Thursday, February 17, 2011

Hot Season Triangle


It was 35ÂșC in Phnom Penh today. After 3 months of blessedly cool, dry weather, the season is changing. Temperatures are beginning to rise. Standing on the roof for a smoke last night I noticed the ‘Hot-Season Triangle’ almost straight up - a landmark of the hot season nighttime sky. The Hot Season Triangle (also known as the 'Winter Triangle' and the 'Summer Triangle' in other parts of the world) is a group of three bright stars (Betelgeuse in the shoulder of Orion, Sirius and Procyon) forming a equilateral triangle. In February and March the Triangle can be seen high in the sky in the early evening, almost straight up about 2-3 hours after sunset here in Cambodia. It is particularly apparent when the moon is full as the moonlight washes out the dimmer stars, leaving the bright stars of the Triangle standing alone. When the Hot Season Triangle sits high in the sky in the early evening it bodes the coming of the heat and the imminent beginning of the ‘mango showers’ - light afternoon rains in the months before the monsoons, so known as they help ripen the mangoes, making the hot season the mango season as well.

Thursday, February 3, 2011

It's New Year again

Chinese New Year revelers at Wat Phnom, Phnom Penh, Cambodia
Urn Jostling at Wat Phnom
It's lunar New Year today, commonly known as 'Chinese New Year' here in Cambodia - 'Tet' in Vietnam. It's Cambodia's second new year of 2011 - international New Year (January 1) being the first, Chinese New Year (today) the second and Khmer New Year in April will be the last and most important. This particular New Year is not an official holiday in Cambodia, though one might guess otherwise from the appearance of the city.

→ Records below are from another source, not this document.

(* ===== verification/Metrics.v ===== *)
(** internal/metrics: the recorder interface and the in-memory recorder.

    Prometheus.v has the recorder that production uses. Counters are int64. *)
From stdpp Require Import base list strings gmap.
From Stdlib Require Import ZArith Lia.
From S2P Require Import Prelude.

Local Open Scope Z_scope.

(** recorder.go: the interface. The argument of [ObserveBatchFlush] is the duration
    whose seconds the program passes. *)
Class Recorder (R : Type) := {
  rec_IncEventsReceived : string -> R -> R;
  rec_IncEventsDropped : string -> R -> R;
  rec_ObserveBatchFlush : Z -> R -> R;
  rec_SetBufferSize : Z -> R -> R;
  rec_IncWorkerPanics : R -> R
}.

(** [if recorder != nil { ... }] *)
Definition with_recorder {R} (f : R -> R) (r : option R) : option R := f <$> r.

Module MockRecorder.

Record MockRecorder := mk {
  eventsReceived : Z;
  eventsDropped : Z;
  batchFlushCount : Z;
  bufferSize : Z;
  workerPanics : Z;
  receivedByTenant : gmap string Z;
  droppedByTenant : gmap string Z
}.

Definition NewMock : MockRecorder := mk 0 0 0 0 0 ∅ ∅.

(** [x.Add(1)], [m[k]++] *)
Definition int64_succ (x : Z) : Z := (x + 1 + 2 ^ 63) mod 2 ^ 64 - 2 ^ 63.
Definition bump (k : string) (m : gmap string Z) : gmap string Z :=
  <[k := int64_succ (default 0 (m !! k))]> m.

Lemma default_bump k m : default 0 (bump k m !! k) = int64_succ (default 0 (m !! k)).
Proof. unfold bump. by rewrite lookup_insert_eq. Qed.

Definition IncEventsReceived (tenant : string) (m : MockRecorder) : MockRecorder :=
  mk (int64_succ (eventsReceived m)) (eventsDropped m) (batchFlushCount m) (bufferSize m)
    (workerPanics m) (bump tenant (receivedByTenant m)) (droppedByTenant m).

Definition IncEventsDropped (tenant : string) (m : MockRecorder) : MockRecorder :=
  mk (eventsReceived m) (int64_succ (eventsDropped m)) (batchFlushCount m) (bufferSize m)
    (workerPanics m) (receivedByTenant m) (bump tenant (droppedByTenant m)).

Definition GetEventsReceived (m : MockRecorder) : Z := eventsReceived m.
Definition GetEventsDropped (m : MockRecorder) : Z := eventsDropped m.
Definition GetBatchFlushCount (m : MockRecorder) : Z := batchFlushCount m.
Definition GetBufferSize (m : MockRecorder) : Z := bufferSize m.
Definition GetWorkerPanicCount (m : MockRecorder) : Z := workerPanics m.
Definition GetEventsReceivedByTenant (tenant : string) (m : MockRecorder) : Z :=
  default 0 (receivedByTenant m !! tenant).
Definition GetEventsDroppedByTenant (tenant : string) (m : MockRecorder) : Z :=
  default 0 (droppedByTenant m !! tenant).

Definition ObserveBatchFlush (_ : Z) (m : MockRecorder) : MockRecorder :=
  mk (eventsReceived m) (eventsDropped m) (int64_succ (batchFlushCount m)) (bufferSize m)
    (workerPanics m) (receivedByTenant m) (droppedByTenant m).

Definition SetBufferSize (size : Z) (m : MockRecorder) : MockRecorder :=
  mk (eventsReceived m) (eventsDropped m) (batchFlushCount m) size
    (workerPanics m) (receivedByTenant m) (droppedByTenant m).

Definition IncWorkerPanics (m : MockRecorder) : MockRecorder :=
  mk (eventsReceived m) (eventsDropped m) (batchFlushCount m) (bufferSize m)
    (int64_succ (workerPanics m)) (receivedByTenant m) (droppedByTenant m).

Definition Reset (_ : MockRecorder) : MockRecorder := NewMock.

#[global] Instance recorder : Recorder MockRecorder := {|
  rec_IncEventsReceived := IncEventsReceived;
  rec_IncEventsDropped := IncEventsDropped;
  rec_ObserveBatchFlush := ObserveBatchFlush;
  rec_SetBufferSize := SetBufferSize;
  rec_IncWorkerPanics := IncWorkerPanics
|}.

Lemma int64_succ_id x : - 2 ^ 63 <= x < 2 ^ 63 - 1 -> int64_succ x = x + 1.
Proof. intros H. unfold int64_succ. rewrite Z.mod_small by lia. lia. Qed.

End MockRecorder.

Many businesses were closed today and will be tomorrow as well - gates shut, bulbous Chinese lanterns hanging from the eves. In my walk around the city this afternoon, the streets were comparatively quiet - traffic very light as many stayed home with their families today. The smell of incense hung and still hangs in the air. Noisy troupes of Lion Dancers were making the rounds, visiting homes and businesses. Many houses in the city are decorated with New Year ornaments, almost all in red and gold - paper lanterns and coins, Fu Lu Shou, New Year children, stylized flowers and animals and other traditional Chinese images. Offerings of a red pig, food and fruit, incense, tobacco and drink sat on blankets and tables in front of houses. Some displays at the richer houses were quite elaborate. People burned ghost money at the streetside throughout the day, leaving little piles of ash and fake US$100 and Chinese bills blowing down some roads.

It's 1AM and I've just returned home from Wat Phnom here in Phnom Penh. My clothes reek of incense smoke and my eyes are burning and tearing from the same. Wat Phnom is the most popular pagoda in town for the local Chinese, Vietnamese and Khmer-Chinese to usher in the New Year. After 11PM hundreds of people crowd the pagoda grounds to await the new year. Like international New Year and unlike Khmer New Year, the Chinese New Year enters at midnight.

Dozens of vendors set up at the entrance and along the paths, selling joss sticks, flowers and ghost money. In previous years beggars lined the steps to the top of the hill. People would bring piles of small bills (100 Riel notes) just for the beggars. This year there were no beggars. None at all. I don't know why.

Revelers pay homage at the various shrines around the pagoda, offering incense, food and prayer to the spirit houses at the outer corners of the vihear, at the Ya Penh shrine and of course to Buddha inside the vihear. But the real action is on the north side of the hill at the 'Chinese shrine' - uncomfortably crowded and the air thick with the smoke of a thousand joss sticks, sometimes suffocatingly so. The mood is energetic as people vie for space and move from shrine to shrine. Crowds of men jockey and jostle for position around the preferred urns, jamming in giant joss sticks and holding on as if for dear life, sometimes for several minutes, so the stick can be retrieved and taken home still alight. Standing on the level above the urns for the best view, spectators (including myself) choked on the dense clouds of rising smoke, only able to watch for a couple of minutes at a time before having to flee for fresh air.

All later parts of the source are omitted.